**Task prompt**
Copy out all of the data that follows, exactly as it appears.

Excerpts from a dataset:
(* ===== verification/RaftSystem.v ===== *)
(** * A cluster of Raft nodes

    The nodes of raft/raft.go under arbitrary interleaving: every transition
    of a node, the goroutines of its elections, requests and replies that are
    delayed, reordered, repeated or lost, and process restarts.  A handler that
    panics leaves the state it reached and no reply; its node may be restarted.
    A restart keeps any part of the unsynced bytes of the log file, and the file
    of the term and the vote as it was last written: [persistState] never syncs
    it, so this is an assumption (a process that dies while the machine stays up,
    or a file system that writes it out in time), and RaftFaults shows that Raft's
    guarantees need it.  [Stop] is not a transition here: a stopped
    node takes no further step until it is restarted (one that still serves
    connections it had accepted does so with a closed log, like a node whose disk
    fails).

    What each transition does to the part of the state that decides elections
    (term, vote, role and their file) is summarised in the [_role] lemmas. *)

From S2P Require Import Prelude GoStd Protocol RaftLog Raft.

(** Requests from [src] to [dst], and replies from [src] to [dst] that carry
    the request they answer. *)
Inductive msg :=
| VoteReq (src dst : bytes) (args : RequestVoteArgs)
| VoteRep (src dst : bytes) (args : RequestVoteArgs) (reply : RequestVoteReply)
| AppReq (src dst : bytes) (args : AppendEntriesArgs)
| AppRep (src dst : bytes) (args : AppendEntriesArgs) (reply : AppendEntriesReply).

(** [c_elections]: the running elections by node and term; [c_msgs]: every
    message sent so far. *)
Record Cluster := mkCluster {
  c_nodes : gmap bytes Raft;
  c_elections : gmap (bytes * Z) Election;
  c_msgs : list msg
}.

(** What is sent when a transition ends with [x]. *)
Definition sent {A} (x : res A) (f : A -> list msg) : list msg :=
  match x with Ok a => f a | _ => [] end.

(** The goroutine of peer [p] goes on to phase [ph], or ends. *)
Definition next_phase (a : bytes) (T : Z) (p : bytes) (ph : option vote_phase) (els : gmap (bytes * Z) Election)
    : gmap (bytes * Z) Election :=
  alter (set_phase p ph) (a, T) els.

(** [allowed] bounds what the file systems answer. *)
Inductive step (allowed : RIO -> Prop) (c : Cluster) : Cluster -> Prop :=
| step_timeout a n io x n' :
    c_nodes c !! a = Some n -> allowed io -> r_currentTerm n + 1 < 2 ^ 64 ->
    startElection (rio_write io 0) n = (x, n') ->
    step allowed c (mkCluster (<[a:=n']> (c_nodes c))
      (match x with Ok e => <[(a, va_Term (el_args e)):=e]> (c_elections c) | _ => c_elections c end)
      (sent x (fun e => (fun p => VoteReq a p (el_args e)) <$> r_peers n) ++ c_msgs c))
| step_vote_request src a args n io x n' :
    VoteReq src a args ∈ c_msgs c -> c_nodes c !! a = Some n -> allowed io ->
    handleRequestVote io args n = (x, n') ->
    step allowed c (mkCluster (<[a:=n']> (c_nodes c)) (c_elections c)
      (sent x (fun reply => [VoteRep a src args reply]) ++ c_msgs c))
| step_vote_reply p a args reply e n io x n' :
    VoteRep p a args reply ∈ c_msgs c -> c_elections c !! (a, va_Term args) = Some e -> el_phase e !! p = Some Asked ->
    c_nodes c !! a = Some n -> allowed io -> vote_reply (rio_write io 0) reply n = (x, n') ->
    step allowed c (mkCluster (<[a:=n']> (c_nodes c))
      (next_phase a (va_Term args) p (match x with Ok true => Some Granted | _ => None end) (c_elections c)) (c_msgs c))
| step_vote_count a T p e :
    c_elections c !! (a, T) = Some e -> el_phase e !! p = Some Granted ->
    step allowed c (mkCluster (c_nodes c)
      (let '(e', won) := count_vote e in
       <[(a, T):=set_phase p (if won then Some Won else None) e']> (c_elections c)) (c_msgs c))
| step_vote_won a T p e n x n' :
    c_elections c !! (a, T) = Some e -> el_phase e !! p = Some Won -> c_nodes c !! a = Some n ->
    vote_won (el_args e) n = (x, n') ->
    step allowed c (mkCluster (<[a:=n']> (c_nodes c)) (next_phase a T p None (c_elections c)) (c_msgs c))
| step_replicate a p n x n' :
    c_nodes c !! a = Some n -> p ∈ r_peers n -> replicateTo p n = (x, n') ->
    step allowed c (mkCluster (<[a:=n']> (c_nodes c)) (c_elections c)
      (sent x (fun o => match o with Some args => [AppReq a p args] | None => [] end) ++ c_msgs c))
| step_append_request src a args n io x n' :
    AppReq src a args ∈ c_msgs c -> c_nodes c !! a = Some n -> allowed io ->
    handleAppendEntries io args n = (x, n') ->
    step allowed c (mkCluster (<[a:=n']> (c_nodes c)) (c_elections c)
      (sent x (fun reply => [AppRep a src args reply]) ++ c_msgs c))
| step_append_reply p a args reply n io x n' :
    AppRep p a args reply ∈ c_msgs c -> c_nodes c !! a = Some n -> allowed io ->
    append_reply (rio_write io 0) p args reply n = (x, n') ->
    step allowed c (mkCluster (<[a:=n']> (c_nodes c)) (c_elections c) (c_msgs c))
| step_propose a cmd data n x n' :
    c_nodes c !! a = Some n -> len (rl_entries (r_log n)) + 2 < 2 ^ 64 -> len data < 2 ^ 32 ->
    Propose cmd data n = (x, n') ->
    step allowed c (mkCluster (<[a:=n']> (c_nodes c)) (c_elections c) (c_msgs c))
| step_apply_begin a n x n' :
    c_nodes c !! a = Some n -> r_applying n = None -> r_commitCh n = true -> apply_begin n = (x, n') ->
    step allowed c (mkCluster (<[a:=n']> (c_nodes c)) (c_elections c) (c_msgs c))
| step_apply_one a n x n' :
    c_nodes c !! a = Some n -> apply_one n = (x, n') ->
    step allowed c (mkCluster (<[a:=n']> (c_nodes c)) (c_elections c) (c_msgs c))
| step_consume a n e ch :
    c_nodes c !! a = Some n -> r_applyCh n = e :: ch ->
    step allowed c (mkCluster (<[a:=set_applied (r_lastApplied n) ch n]> (c_nodes c)) (c_elections c) (c_msgs c))
| step_restart a n io k n' :
    c_nodes c !! a = Some n -> allowed io ->
    NewRaft (Ok tt) (rio_open io) (Ok (r_addr n)) None (r_nodeID n) (r_peers n) (crash k (rl_file (r_log n))) (r_stateFile n) = Ok n' ->
    step allowed c (mkCluster (<[a:=n']> (c_nodes c)) (filter (fun kv => kv.1.1 <> a) (c_elections c)) (c_msgs c)).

**Solved exercise**
(* ===== verification/RaftSystem.v ===== *)
(** * A cluster of Raft nodes

    The nodes of raft/raft.go under arbitrary interleaving: every transition
    of a node, the goroutines of its elections, requests and replies that are
    delayed, reordered, repeated or lost, and process restarts.  A handler that
    panics leaves the state it reached and no reply; its node may be restarted.
    A restart keeps any part of the unsynced bytes of the log file, and the file
    of the term and the vote as it was last written: [persistState] never syncs
    it, so this is an assumption (a process that dies while the machine stays up,
    or a file system that writes it out in time), and RaftFaults shows that Raft's
    guarantees need it.  [Stop] is not a transition here: a stopped
    node takes no further step until it is restarted (one that still serves
    connections it had accepted does so with a closed log, like a node whose disk
    fails).

    What each transition does to the part of the state that decides elections
    (term, vote, role and their file) is summarised in the [_role] lemmas. *)

From S2P Require Import Prelude GoStd Protocol RaftLog Raft.

(** Requests from [src] to [dst], and replies from [src] to [dst] that carry
    the request they answer. *)
Inductive msg :=
| VoteReq (src dst : bytes) (args : RequestVoteArgs)
| VoteRep (src dst : bytes) (args : RequestVoteArgs) (reply : RequestVoteReply)
| AppReq (src dst : bytes) (args : AppendEntriesArgs)
| AppRep (src dst : bytes) (args : AppendEntriesArgs) (reply : AppendEntriesReply).

(** [c_elections]: the running elections by node and term; [c_msgs]: every
    message sent so far. *)
Record Cluster := mkCluster {
  c_nodes : gmap bytes Raft;
  c_elections : gmap (bytes * Z) Election;
  c_msgs : list msg
}.

(** What is sent when a transition ends with [x]. *)
Definition sent {A} (x : res A) (f : A -> list msg) : list msg :=
  match x with Ok a => f a | _ => [] end.

(** The goroutine of peer [p] goes on to phase [ph], or ends. *)
Definition next_phase (a : bytes) (T : Z) (p : bytes) (ph : option vote_phase) (els : gmap (bytes * Z) Election)
    : gmap (bytes * Z) Election :=
  alter (set_phase p ph) (a, T) els.

(** [allowed] bounds what the file systems answer. *)
Inductive step (allowed : RIO -> Prop) (c : Cluster) : Cluster -> Prop :=
| step_timeout a n io x n' :
    c_nodes c !! a = Some n -> allowed io -> r_currentTerm n + 1 < 2 ^ 64 ->
    startElection (rio_write io 0) n = (x, n') ->
    step allowed c (mkCluster (<[a:=n']> (c_nodes c))
      (match x with Ok e => <[(a, va_Term (el_args e)):=e]> (c_elections c) | _ => c_elections c end)
      (sent x (fun e => (fun p => VoteReq a p (el_args e)) <$> r_peers n) ++ c_msgs c))
| step_vote_request src a args n io x n' :
    VoteReq src a args ∈ c_msgs c -> c_nodes c !! a = Some n -> allowed io ->
    handleRequestVote io args n = (x, n') ->
    step allowed c (mkCluster (<[a:=n']> (c_nodes c)) (c_elections c)
      (sent x (fun reply => [VoteRep a src args reply]) ++ c_msgs c))
| step_vote_reply p a args reply e n io x n' :
    VoteRep p a args reply ∈ c_msgs c -> c_elections c !! (a, va_Term args) = Some e -> el_phase e !! p = Some Asked ->
    c_nodes c !! a = Some n -> allowed io -> vote_reply (rio_write io 0) reply n = (x, n') ->
    step allowed c (mkCluster (<[a:=n']> (c_nodes c))
      (next_phase a (va_Term args) p (match x with Ok true => Some Granted | _ => None end) (c_elections c)) (c_msgs c))
| step_vote_count a T p e :
    c_elections c !! (a, T) = Some e -> el_phase e !! p = Some Granted ->
    step allowed c (mkCluster (c_nodes c)
      (let '(e', won) := count_vote e in
       <[(a, T):=set_phase p (if won then Some Won else None) e']> (c_elections c)) (c_msgs c))
| step_vote_won a T p e n x n' :
    c_elections c !! (a, T) = Some e -> el_phase e !! p = Some Won -> c_nodes c !! a = Some n ->
    vote_won (el_args e) n = (x, n') ->
    step allowed c (mkCluster (<[a:=n']> (c_nodes c)) (next_phase a T p None (c_elections c)) (c_msgs c))
| step_replicate a p n x n' :
    c_nodes c !! a = Some n -> p ∈ r_peers n -> replicateTo p n = (x, n') ->
    step allowed c (mkCluster (<[a:=n']> (c_nodes c)) (c_elections c)
      (sent x (fun o => match o with Some args => [AppReq a p args] | None => [] end) ++ c_msgs c))
| step_append_request src a args n io x n' :
    AppReq src a args ∈ c_msgs c -> c_nodes c !! a = Some n -> allowed io ->
    handleAppendEntries io args n = (x, n') ->
    step allowed c (mkCluster (<[a:=n']> (c_nodes c)) (c_elections c)
      (sent x (fun reply => [AppRep a src args reply]) ++ c_msgs c))
| step_append_reply p a args reply n io x n' :
    AppRep p a args reply ∈ c_msgs c -> c_nodes c !! a = Some n -> allowed io ->
    append_reply (rio_write io 0) p args reply n = (x, n') ->
    step allowed c (mkCluster (<[a:=n']> (c_nodes c)) (c_elections c) (c_msgs c))
| step_propose a cmd data n x n' :
    c_nodes c !! a = Some n -> len (rl_entries (r_log n)) + 2 < 2 ^ 64 -> len data < 2 ^ 32 ->
    Propose cmd data n = (x, n') ->
    step allowed c (mkCluster (<[a:=n']> (c_nodes c)) (c_elections c) (c_msgs c))
| step_apply_begin a n x n' :
    c_nodes c !! a = Some n -> r_applying n = None -> r_commitCh n = true -> apply_begin n = (x, n') ->
    step allowed c (mkCluster (<[a:=n']> (c_nodes c)) (c_elections c) (c_msgs c))
| step_apply_one a n x n' :
    c_nodes c !! a = Some n -> apply_one n = (x, n') ->
    step allowed c (mkCluster (<[a:=n']> (c_nodes c)) (c_elections c) (c_msgs c))
| step_consume a n e ch :
    c_nodes c !! a = Some n -> r_applyCh n = e :: ch ->
    step allowed c (mkCluster (<[a:=set_applied (r_lastApplied n) ch n]> (c_nodes c)) (c_elections c) (c_msgs c))
| step_restart a n io k n' :
    c_nodes c !! a = Some n -> allowed io ->
    NewRaft (Ok tt) (rio_open io) (Ok (r_addr n)) None (r_nodeID n) (r_peers n) (crash k (rl_file (r_log n))) (r_stateFile n) = Ok n' ->
    step allowed c (mkCluster (<[a:=n']> (c_nodes c)) (filter (fun kv => kv.1.1 <> a) (c_elections c)) (c_msgs c)).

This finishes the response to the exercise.